The filmmaker completed “countless podcast appearances”, he remarks, wrapping up of nine-month promotional tour that included numerous locations, 80 screenings plus countless media sessions. “With podcasts numbering in the hundreds of millions, I feel I’ve participated in a substantial portion.”
Thankfully Burns possesses boundless energy, equally articulate in interviews as he is accomplished while filmmaking. The veteran director has traveled from Monticello to The Joe Rogan Experience to discuss his latest monumental work: The American Revolution, a monumental six-part, 12-hour documentary series that dominated the past decade of his life and debuted recently through the public broadcasting service.
Classic Documentary Style
Comparable to methodical preparation amidst instant gratification culture, this documentary series is defiantly traditional, reminiscent of traditional war documentaries as opposed to modern online content audio documentaries.
But for Burns, whose entire filmography chronicling strands of US history spanning various American subjects, the nation’s founding represents more than another topic but fundamental. “I said this to my co-director Sarah Botstein the other day, and she agreed: this represents our most significant project Burns contemplates during a telephone interview.
Comprehensive Scholarly Work
Burns, co-directors Botstein and David Schmidt plus scripting partner Geoffrey Ward utilized thousands of books and other historical materials.

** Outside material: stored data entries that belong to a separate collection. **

(* ===== verification/ConfigImport.v ===== *)
(** Configuration export and import ([web/src/pages/settings.tsx], [ExportImportSection]): the bundle a file must be,
    and the section as a machine of picks, file reads, imports and answers, where only the newest call may speak. *)
From S2P Require Import Prelude JsNum JsString JsCollections JsValue JsDate JsFormat JsNumText JsJson JsJsonText Api.
Local Open Scope Z_scope.

(** ** The bundle *)

Definition BUNDLE_VERSION : Z := 1.

(** [inl] is the message of a refused file. *)
Definition parseBundle (text : jstr) (t : Translate) : jstr + value :=
  match JSON_parse text with
  | None => inl (t (js "bundle.notJson") [])
  | Some parsed =>
      if negb (isRecord parsed) then inl (t (js "bundle.notObject") [])
      else
        let version := vget parsed (js "version") in
        if match version with VNum n => (n =? int BUNDLE_VERSION)%num | _ => false end then inr parsed
        else
          let found := match version with VUndef => VNull | v => v end in
          inl (t (js "bundle.versionMismatch")
                 [(js "expected", VNum (int BUNDLE_VERSION)); (js "found", VStr (default (js "undefined") (json_stringify found)))])
  end.

(** [None] is the [RangeError] of an invalid date. *)
Definition exportFilename (now : date) : option jstr :=
  iso ← toISOString now; Some (js "kconmon-ng-config-" ++ slice iso 0 10 ++ js ".json").

Definition EXPORT_SECTION_LABELS : list (jstr * jstr) :=
  [(js "targets", js "collection.targets"); (js "checkDefinitions", js "collection.checkDefinitions");
   (js "checkSchedules", js "collection.checkSchedules"); (js "alertRules", js "collection.alertRules");
   (js "webhooks", js "collection.webhooks"); (js "maintenanceWindows", js "collection.maintenanceWindows");
   (js "rbac", js "collection.rbac")].

(** The names are texts in a bundle of this build; any other value is shown as it came. *)
Definition omittedSections (b : value) (t : Translate) : list value :=
  match vget b (js "omitted") with
  | VArr names =>
      map (fun name => match name with
                       | VStr s => match mget EXPORT_SECTION_LABELS s with Some key => VStr (t key []) | None => name end
                       | _ => name
                       end) names
  | _ => []
  end.

(** Notes of one reason are one entry over all their names, in the order the reasons first appear. *)
Definition note_step (grouped : list (jstr * list jstr)) (note : jstr * jstr) : list (jstr * list jstr) :=
  let '(name, reason) := note in mset grouped reason (default [] (mget grouped reason) ++ [name]).

Definition group_notes (notes : list (jstr * jstr)) : list (jstr * list jstr) := fold_left note_step notes [].

Definition isClientRefusal (e : thrown) : bool :=
  match e with
  | ApiError p =>
      let status := vget p (js "status") in
      match status with
      | VUndef => false
      | _ => (number_of_value status >=? int 400)%num && (number_of_value status <? int 500)%num
             && negb (match status with VNum n => (n =? int 429)%num | _ => false end)
      end
  | Failure => false
  end.

(** ** The section *)

(** What a call in flight is waiting for: the text of a picked file, or the answer to an import. *)
Inductive waiting := Reading | Importing (b : value) (dryRun : bool).

(** [sent], [answers] and [invalidations] are what the server and the query cache have seen: the import requests, the
    answers that came back with the request they answer, and the refreshes of the cached lists. *)
Record section := {
  importSeq : nat; importing : bool; applying : bool; bundle : option value; fileName : option jstr;
  importError : option jstr; result : option value; inflight : list (nat * waiting);
  sent : list (value * bool); answers : list (value * bool * (thrown + value)); invalidations : nat;
}.

Definition opened : section :=
  {| importSeq := 0; importing := false; applying := false; bundle := None; fileName := None; importError := None;
     result := None; inflight := []; sent := []; answers := []; invalidations := 0 |}.

(** [runImport], up to the answer. *)
Definition runImport (b : value) (dryRun : bool) (s : section) : section :=
  let seq := S (importSeq s) in
  {| importSeq := seq; importing := true; applying := negb dryRun || applying s; bundle := bundle s; fileName := fileName s;
     importError := None; result := result s; inflight := inflight s ++ [(seq, Importing b dryRun)];
     sent := sent s ++ [(b, dryRun)]; answers := answers s; invalidations := invalidations s |}.
(* ===== verification/Users.v ===== *)
(** Local accounts ([web/src/pages/settings-users.tsx], [web/src/components/change-password.tsx],
    [web/src/lib/password-policy.ts], [web/src/hooks/use-confirm-step.ts]): the floors a password and a username must
    pass, the three forms that set a password, the roles offered, and a user's row as a machine of asks, confirms and
    answers. *)
From S2P Require Import Prelude JsNum JsString JsCollections JsValue JsUrl SubmitGuard Api.
Local Open Scope Z_scope.

(** ** The password policy *)

Definition MIN_PASSWORD_CHARS : nat := 12.

(** [/^[A-Za-z0-9._@-]{1,64}$/]. *)
Definition USERNAME_PATTERN (s : jstr) : bool :=
  (1 <=? length s)%nat && (length s <=? 64)%nat &&
  forallb (fun c => is_alpha c || is_digit c || (c =? 46) || (c =? 95) || (c =? 64) || (c =? 45)) s.

Definition passwordTooShort (password : jstr) : bool := (length (code_points password) <? MIN_PASSWORD_CHARS)%nat.

(** ** The forms *)

Record UserRequest := { r_username : jstr; r_password : jstr; r_role : jstr; r_displayName : option jstr }.

Definition create_check (username displayName password role : jstr) (t : Translate) : jstr + UserRequest :=
  if negb (USERNAME_PATTERN username) then inl (t (js "form.usernameInvalid") [])
  else if passwordTooShort password then inl (t (js "form.tooShort") [])
  else inr {| r_username := username; r_password := password; r_role := role;
              r_displayName := if seqb (trim displayName) [] then None else Some (trim displayName) |}.

Definition CreateUserForm_handleSubmit (username displayName password role : jstr) (t : Translate) (g : guard) : press jstr UserRequest :=
  guarded (create_check username displayName password role t) g.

Numerous scholars, spanning age and perspective, offered expert analysis together with prominent academics covering various specialties such as enslavement studies, indigenous peoples’ narratives and the British empire.

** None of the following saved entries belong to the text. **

Lemma packed_wrap bs p x y h cols i :
  packed bs p x y h -> safe (y + (h + ZONE_GAP)) ->
  exists x' y' h', packed bs (wrap cols i p) x' y' h' /\ x' + y' + h' <= x + y + h + ZONE_GAP.
Proof.
  intros Hk Hs. pose proof (k_pos _ _ _ _ _ Hk). unfold wrap. destruct (_ && _); [|exists x, y, h; split; [done|unfold ZONE_GAP; lia]].
  exists 0, (y + (h + ZONE_GAP)), 0. split; [|lia]. destruct Hk as [Kx Ky Kh Kp K0 Kr Ka].
  split; cbn [pk_x pk_y pk_rowHeight pk_points]; try done.
  - rewrite Ky, Kh, (nadd_int h ZONE_GAP), nadd_int; [done|..]; unfold safe, ZONE_GAP in *; lia.
  - unfold ZONE_GAP in *. lia.
  - apply (Forall_impl _ _ _ Kr). intros b Hb. left. unfold ZONE_GAP in *. lia.
Qed.

Lemma packed_place bs p x y h s r0 :
  packed bs p x y h -> of_size s r0 -> safe (x + (rw r0 + ZONE_GAP)) ->
  let r := {| rx := x; ry := y; rw := rw r0; rh := rh r0 |} in
  packed (bs ++ [r]) (place s p) (x + (rw r0 + ZONE_GAP)) y (Z.max h (rh r0)).
Proof.
  intros [Kx Ky Kh Kp K0 Kr Ka] (Sw & Sh & W0 & H0) Hs r.
  split; cbn [place pk_x pk_y pk_rowHeight pk_points]; try done.
  - rewrite Kx, Sw, (nadd_int (rw r0) ZONE_GAP), nadd_int; [done|..]; unfold safe, ZONE_GAP in *; lia.
  - by rewrite Kh, Sh, nmax_int.
  - apply Forall2_app; [done|]. constructor; [by split|constructor].
  - unfold ZONE_GAP in *. lia.
  - apply Forall_app. split.
    + apply (Forall_impl _ _ _ Kr). intros b Hb. unfold ZONE_GAP in *. lia.
    + constructor; [|constructor]. right. cbn. unfold ZONE_GAP. lia.
  - apply StronglySorted_snoc; [done|]. apply (Forall_impl _ _ _ Kr). intros b Hb. unfold apart. cbn [rx ry rw rh r].
    unfold ZONE_GAP in *. lia.
Qed.

Lemma layout_from_packed cols sizes : forall i bs p x y h rs,
  packed bs p x y h -> Forall2 of_size sizes rs -> safe (x + y + h + sumZ (room <$> rs)) ->
  exists bs' x' y' h', packed (bs ++ bs') (layout_from cols i sizes p) x' y' h' /\ Forall2 of_size sizes bs'.
Proof.
  induction sizes as [|s sizes IH]; intros i bs p x y h rs Hk Hrs Hs; inversion Hrs as [|? r0 ? rs' Hr Hrs']; subst; cbn [layout_from].
  - exists [], x, y, h. rewrite app_nil_r. split; [done|constructor].
  - cbn [fmap list_fmap sumZ foldr] in Hs. pose proof (k_pos _ _ _ _ _ Hk). destruct Hr as (Sw & Sh & W0 & H0).
    assert (Hrest : 0 <= sumZ (room <$> rs')).
    { apply sumZ_nonneg. apply Forall_fmap. clear -Hrs'. induction Hrs' as [|? r ? rs (_ & _ & ? & ?)]; constructor; [unfold compose, room, ZONE_GAP; lia|done]. }
    change (safe (x + y + h + (room r0 + sumZ (room <$> rs')))) in Hs. unfold room in Hs at 1.
    destruct (packed_wrap bs p x y h cols i Hk) as (x' & y' & h' & Hk' & Hle); [unfold safe, ZONE_GAP in *; lia|].
    pose proof (k_pos _ _ _ _ _ Hk').
    pose proof (packed_place bs _ x' y' h' s r0 Hk' (conj Sw (conj Sh (conj W0 H0)))) as Hpl.
    destruct (IH (i + 1) _ _ _ _ _ rs' (Hpl ltac:(unfold safe, ZONE_GAP in *; lia)) Hrs') as (bs' & x'' & y'' & h'' & Hk'' & Hb).
    { unfold safe, ZONE_GAP in *. lia. }
    rewrite <- app_assoc in Hk''. cbn [app] in Hk''. eexists _, x'', y'', h''. split; [exact Hk''|]. by constructor.
Qed.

Signature Documentary Style
The documentary’s methodology will seem recognizable to viewers of Burns’ earlier work. Its distinctive style incorporated slow pans and zooms through archival photographs, generous use of period music and actors voicing historical documents.
This period represented the filmmaker cemented his status; years later, currently the elder statesman of documentary filmmaking, he can attract any actor he chooses. Appearing alongside Burns at a recent event, acclaimed writer Lin-Manuel Miranda commented: “A call from Ken Burns commands immediate acceptance.”
All-Star Cast
The lengthy creation process proved beneficial in terms of flexibility. Recordings took place at professional facilities, in relevant places and remotely via Zoom, a method utilized during the pandemic. The director describes the experience with performer Josh Brolin, who found a few free hours during his travels to voice his character as George Washington before flying off to his next engagement.
The cast includes numerous acclaimed actors, Jeff Daniels, Morgan Freeman, Paul Giamatti, emerging and established stars, multiple generations of actors, accomplished dramatic artists, British and American talent, Edward Norton, David Oyelowo, Mandy Patinkin, Wendell Pierce, Matthew Rhys, Liev Schreiber, plus additional notable names.
The filmmaker continues: “Truly, this might be the most exceptional group gathered for any production. Their work is exceptional. Selection wasn’t based on fame. I became frustrated when someone asked, ‘So why the celebrities?’. I responded, ‘These are performers.’ They are among the world’s best performers and they can bring this stuff alive.”
Historical Complexity
Nevertheless, no contemporary observers remain, visual documentation forced Burns and his team to depend substantially on the written word, weaving together personal accounts of numerous historical characters. This allowed them to present viewers beyond the prominent leaders of that era along with multiple who are seminal to the story”, many of whom never even had a portrait painted.
Burns also indulged his particular enthusiasm for geography and cartography. “Maps fascinate me,” he observes, “and there are more maps in this film than in all the other films I’ve done combined.”
Worldwide Consequences
The team filmed at nearly a hundred historical locations throughout the continent and British sites to capture the landscape’s character and collaborated substantially with historical interpreters. Various aspects converge to depict events more violent, complex and globally significant versus conventional understanding.
The revolution, it contends, represented more than local dispute about property, revenue and governance. Rather, the series depicts a violent confrontation that ultimately drew in multiple global powers and unexpectedly manifested described as “humanity’s highest ideals”.
Internal Conflict Truth
Initial complaints and protests directed toward Britain by colonial residents across thirteen rebellious territories quickly evolved into a bloody domestic struggle, pitting family members against each other and neighbour against neighbour. In episode two, the historian Alan Taylor observes: “The primary misunderstanding about the American Revolution centers on assuming it constituted a unifying experience for colonists. This omits the fact that Americans fought each other.”
Historical Complexity
In his view, the independence account that “generally is overwhelmed by emotionalism and idealization and is incredibly superficial and insufficiently honors actual events, and all the participants and the widespread bloodshed.”
It was, he contends, a movement that announced the transformative concept of fundamental personal liberties; a vicious internal conflict, dividing revolutionaries and royalists; and a global war, continuing previous patterns of struggles among European powers for dominance in the New World.